La question des sols entre progressivement au cœur des débats en agriculture. Peut-on définir ce qu’est un sol de qualité ?
Un sol de qualité se définit avant tout par sa capacité à rendre les services qu’il est habituellement en mesure de produire. Au niveau agricole, le principal de ces services est de nourrir les plantes et de leur permettre de pousser quantitativement et qualitativement. Mais il faut aussi que cette capacité soit durable, ce qui n’est pas évident. Beaucoup de pratiques agricoles qui fonctionnent à court terme posent des problèmes à moyen terme. C’est par exemple le cas du labour qui active la respiration et la minéralisation de la matière organique dans les sols, remonte les sels minéraux de profondeur et donc facilite la croissance des plantes, mais qui n’est pas viable sur le long terme car il augmente entre cinq et cent fois l’érosion des sols.
Comment se portent les sols agricoles de France ?
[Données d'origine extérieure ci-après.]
(** X5. [privateKeyToAddress] takes a key with or without the [0x] prefix:
    for a key that is not empty and does not itself begin with [0x], adding
    the prefix changes nothing, neither the address nor the error. *)
Theorem privateKeyToAddress_prefix_insensitive (key : string) :
  key <> "" ->
  String.prefix "0x" key = false ->
  privateKeyToAddress ("0x" +:+ key) = privateKeyToAddress key.
Proof.
  intros Hne Hpre. unfold privateKeyToAddress.
  rewrite (proj2 (eqb_empty_false key) Hne).
  assert (Hstrip : strip0x key = key).
  { destruct (strip0x_cases key) as [H|(rest & ->)]; [exact H|].
    destruct rest; vm_compute in Hpre; discriminate Hpre. }
  rewrite Hstrip. reflexivity.
Qed.

End MoreProofs.

(** ** File names of attachments *)

Lemma string_existsb_cons (p : ascii -> bool) (c : ascii) (s : string) :
  string_existsb p (String c s) = p c || string_existsb p s.
Proof. reflexivity. Qed.

Lemma after_last_slash_no_slash (s : string) :
  string_existsb (Ascii.eqb "/") (after_last_slash s) = false.
Proof.
  induction s as [|c s IH]; [reflexivity|].
  cbn [after_last_slash].
  destruct (string_existsb (Ascii.eqb "/") s) eqn:Hs; [assumption|].
  destruct (Ascii.eqb c "/") eqn:Hc; [assumption|].
  rewrite string_existsb_cons, Hs, Ascii.eqb_sym, Hc. reflexivity.
Qed.

Lemma after_last_slash_suffix (s : string) :
  exists before, s = before +:+ after_last_slash s.
Proof.
  induction s as [|c s [before IH]]; [now exists ""|].
  cbn [after_last_slash].
  destruct (string_existsb (Ascii.eqb "/") s).
  - exists (String c before). rewrite append_cons. now f_equal.
  - destruct (Ascii.eqb c "/"); [now exists (String c "")|now exists ""].
Qed.

(** X6. The file name the upload handler gives an attachment is never
    empty; when the attachment has no title it holds no slash and is the
    end of the URL after its last slash, or [file] when the URL ends with a
    slash or is empty. *)
Theorem attachment_filename_sound (attached : Attachment) :
  attachment_filename attached <> ""
  /\ (truthy_opt (att_title attached) = false ->
      string_existsb (Ascii.eqb "/") (attachment_filename attached) = false
      /\ (attachment_filename attached = "file"
          \/ exists before,
               att_url attached = before +:+ attachment_filename attached)).
Proof.
  unfold attachment_filename.
  destruct (att_title attached) as [t|]; simpl.
  - destruct (String.eqb_spec t "") as [->|Ht]; simpl.
    + destruct (String.eqb_spec (after_last_slash (att_url attached)) "")
        as [Hl|Hl]; (split; [try discriminate; assumption|]); intros _.
      * split; [reflexivity|now left].
      * split; [apply after_last_slash_no_slash|].
        right. apply after_last_slash_suffix.
    + split; [assumption|discriminate].
  - destruct (String.eqb_spec (after_last_slash (att_url attached)) "")
      as [Hl|Hl]; (split; [try discriminate; assumption|]); intros _.
    + split; [reflexivity|now left].
    + split; [apply after_last_slash_no_slash|].
      right. apply after_last_slash_suffix.
Qed.

(** ** The scan for CIDs *)

Lemma string_drop_app (a b : string) : string_drop (String.length a) (a +:+ b) = b.
Proof. induction a as [|c a IH]; [now destruct b|]. exact IH. Qed.

Lemma substring_prefix (n : nat) (s : string) :
  exists rest, s = String.substring 0 n s +:+ rest.
Proof.
  revert s. induction n as [|n IH]; intros [|c s]; simpl.
  - now exists "".
  - now exists (String c s).
  - now exists "".
  - destruct (IH s) as [rest H]. exists rest. rewrite append_cons. now f_equal.
Qed.

Lemma take_alnum_prefix (s : string) :
  string_forallb is_alnum (take_alnum s) = true
  /\ exists rest, s = take_alnum s +:+ rest.
Proof.
  induction s as [|c s [IHa [rest IH]]]; simpl; [split; [reflexivity|now exists ""]|].
  destruct (is_alnum c) eqn:Hc.
  - simpl. rewrite Hc, IHa. split; [reflexivity|].
    exists rest. rewrite append_cons. now f_equal.
  - split; [reflexivity|]. now exists (String c s).
Qed.

Lemma prefix_nil (s : string) : String.prefix "" s = true.
Proof. now destruct s. Qed.

Lemma match_here_prefix (s m : string) :
  match_here s = Some m ->
  candidate m = true /\ exists rest, s = m +:+ rest.
Proof.
  unfold match_here, match_v0, match_v1.
  destruct s as [|a s]; [discriminate|].
  destruct (Ascii.eqb_spec a "Q") as [->|Ha].
  - destruct s as [|b s]; [discriminate|].
    destruct (Ascii.eqb_spec b "m") as [->|Hb].
    + destruct (String.length (String.substring 0 44 s) =? 44)%nat eqn:Hlen;
        simpl; [|discriminate].
      destruct (string_forallb is_alnum (String.substring 0 44 s)) eqn:Hall;
        simpl; [|discriminate].
      intros [= <-]. split.
      * unfold candidate. rewrite !append_cons, append_nil_l. simpl.
        rewrite Hall, prefix_nil. apply Nat.eqb_eq in Hlen. rewrite Hlen.
        reflexivity.
      * destruct (substring_prefix 44 s) as [rest H]. exists rest.
        rewrite !append_cons, append_nil_l. now rewrite <- H.
    + destruct b as [[] [] [] [] [] [] [] []]; try discriminate.
      now destruct Hb.
  - destruct (Ascii.eqb_spec a "b") as [->|Hb].
    + destruct (String.eqb_spec (take_alnum s) "") as [He|He]; [discriminate|].
      intros [= <-]. destruct (take_alnum_prefix s) as [Hall [rest H]]. split.
      * unfold candidate. simpl. rewrite Hall, prefix_nil. simpl.
        destruct (take_alnum s); [now destruct He|reflexivity].
      * exists rest. rewrite append_cons. now f_equal.
    + destruct a as [[] [] [] [] [] [] [] []]; try discriminate;
        try (now destruct Ha); now destruct Hb.
Qed.

Lemma weave_cons_gap (c : ascii) (g : string) (gaps matches : list string) :
  weave (String c g :: gaps) matches = String c (weave (g :: gaps) matches).
Proof. destruct matches; simpl; [reflexivity|]. now rewrite append_cons. Qed.

Lemma scan_weave (s : string) (skip : nat) :
  Forall (fun m => candidate m = true) (scan skip s)
  /\ exists gaps,
       length gaps = S (length (scan skip s))
       /\ weave gaps (scan skip s) = string_drop skip s.
Proof.
  revert skip. induction s as [|c s IH]; intros skip.
  - simpl. split; [constructor|]. exists [""]. now destruct skip.
  - destruct skip as [|k].
    + simpl scan. destruct (match_here (String c s)) as [m|] eqn:Hm.
      * destruct (match_here_prefix _ _ Hm) as [Hcand [rest Hs]].
        destruct m as [|c' m']; [discriminate Hcand|].
        rewrite append_cons in Hs. injection Hs as <- Hs.
        replace (String.length (String c m') - 1) with (String.length m')
          by (simpl; lia).
        destruct (IH (String.length m')) as [Hall (gaps & Hlen & Hw)].
        split; [now constructor|].
        exists ("" :: gaps). split; [simpl; now rewrite Hlen|].
        simpl weave. rewrite append_nil_l, Hw, Hs, string_drop_app.
        simpl. now rewrite append_cons.
      * destruct (IH 0) as [Hall (gaps & Hlen & Hw)]. split; [assumption|].
        destruct gaps as [|g gaps]; [discriminate Hlen|].
        exists (String c g :: gaps). split; [assumption|].
        rewrite weave_cons_gap, Hw. reflexivity.
    + exact (IH k).
Qed.

(** X7. The matches the scan finds in a text lie in it one after the other
    without overlap -- the text is a gap, a match, a gap, and so on -- and
    each is made of letters and digits only and is either [Qm] followed by
    44 of them or [b] followed by one or more. *)
Theorem scan_matches_in_text (s : string) :
  Forall (fun m => candidate m = true) (scan 0 s)
  /\ exists gaps,
       length gaps = S (length (scan 0 s)) /\ weave gaps (scan 0 s) = s.
Proof. exact (scan_weave s 0). Qed.

Section MoreActions.
Context `{E : Env}.

Lemma parse_cids_from (matches : list string) (c : string) :
  In c (parse_cids matches) ->
  exists m version,
    In m matches /\ CID_parse m = Some (version, c)
    /\ (version = 0%N \/ version = 1%N).
Proof.
  induction matches as [|m rest IH]; simpl; [intros []|].
  unfold parse_cid. destruct (CID_parse m) as [[version str]|] eqn:Hp.
  - destruct (version =? 0)%N eqn:H0; simpl.
    + intros [<-|Hin].
      * exists m, version. apply N.eqb_eq in H0. auto.
      * destruct (IH Hin) as (m' & v' & H1 & H2). eauto.
    + destruct (version =? 1)%N eqn:H1; simpl.
      * intros [<-|Hin].
        -- exists m, version. apply N.eqb_eq in H1. auto.
        -- destruct (IH Hin) as (m' & v' & H2 & H3). eauto.
      * intros Hin. destruct (IH Hin) as (m' & v' & H2 & H3). eauto.
  - intros Hin. destruct (IH Hin) as (m' & v' & H2 & H3). eauto.
Qed.

Lemma parse_cids_length (matches : list string) :
  length (parse_cids matches) <= length matches.
Proof.
  induction matches as [|m rest IH]; simpl; [lia|].
  destruct (parse_cid m); simpl; lia.
Qed.

(** X8. [getCIDsFromMessage] gives nothing for a message without text;
    every CID it gives is the [toString()] of a version 0 or version 1 CID
    that [CID.parse] made of a match of the pattern in the text, and there
    are no more CIDs than matches. *)
Theorem getCIDsFromMessage_sound (message : Memory) :
  (truthy_opt (content_text message) = false ->
   getCIDsFromMessage message = [])
  /\ (forall c, In c (getCIDsFromMessage message) ->
      exists t m version,
        content_text message = Some t /\ In m (scan 0 t)
        /\ candidate m = true
        /\ CID_parse m = Some (version, c)
        /\ (version = 0%N \/ version = 1%N))
  /\ length (getCIDsFromMessage message)
     <= length (scan 0 (default "" (content_text message))).
Proof.
  unfold getCIDsFromMessage. split; [|split].
  - now intros ->.
  - intros c. destruct (content_text message) as [t|]; simpl;
      [|intros []].
    destruct (negb (String.eqb t "")); [|intros []].
    intros Hin. destruct (parse_cids_from _ _ Hin) as (m & v & Hm & Hp & Hv).
    exists t, m, v. repeat split; try assumption.
    destruct (scan_weave t 0) as [Hall _].
    rewrite List.Forall_forall in Hall. now apply Hall.
  - destruct (truthy_opt (content_text message)); [apply parse_cids_length|].
    simpl. lia.
Qed.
Les sols agricoles font face à deux problèmes : l’érosion physique et celle de la biodiversité microbienne qu’ils abritent. On constate que dans nombre de sols agricoles, en particulier les vignobles, les vergers et les monocultures de grandes cultures, la biomasse de champignons et de bactéries est amoindrie – de 30 à 40%. En revanche, la diversité d’espèces n’est pas forcément très altérée. En d’autres termes, on a beaucoup d’espèces mais certaines d’entre elles sont représentées par peu d’individus et cela veut dire qu’elles sont sans doute au bord de l’extinction. Cela est inquiétant parce que l’on sait aujourd’hui que c’est la santé biologique des sols qui aide la plante à se développer : les réservoirs de bactéries et de champignons de la rhizosphère (le sol qui entoure la racine) aident la plante à se nourrir et se défendre contre les maladies, en particulier les champignons mycorhiziens. Dans le sol, il y a des bactéries qui oxydent le fer, d’autres qui transforment l’azote atmosphérique en azote assimilable par les plantes ou sont capables de libérer le phosphate des roches. Derrière la diversité d’espèces microbiens se cache en fait une diversité de fonctions utiles à la nourriture et à la santé des plantes. Si on ne réagit pas, on peut donc condamner ces fonctions et à terme menacer notre capacité à nous nourrir.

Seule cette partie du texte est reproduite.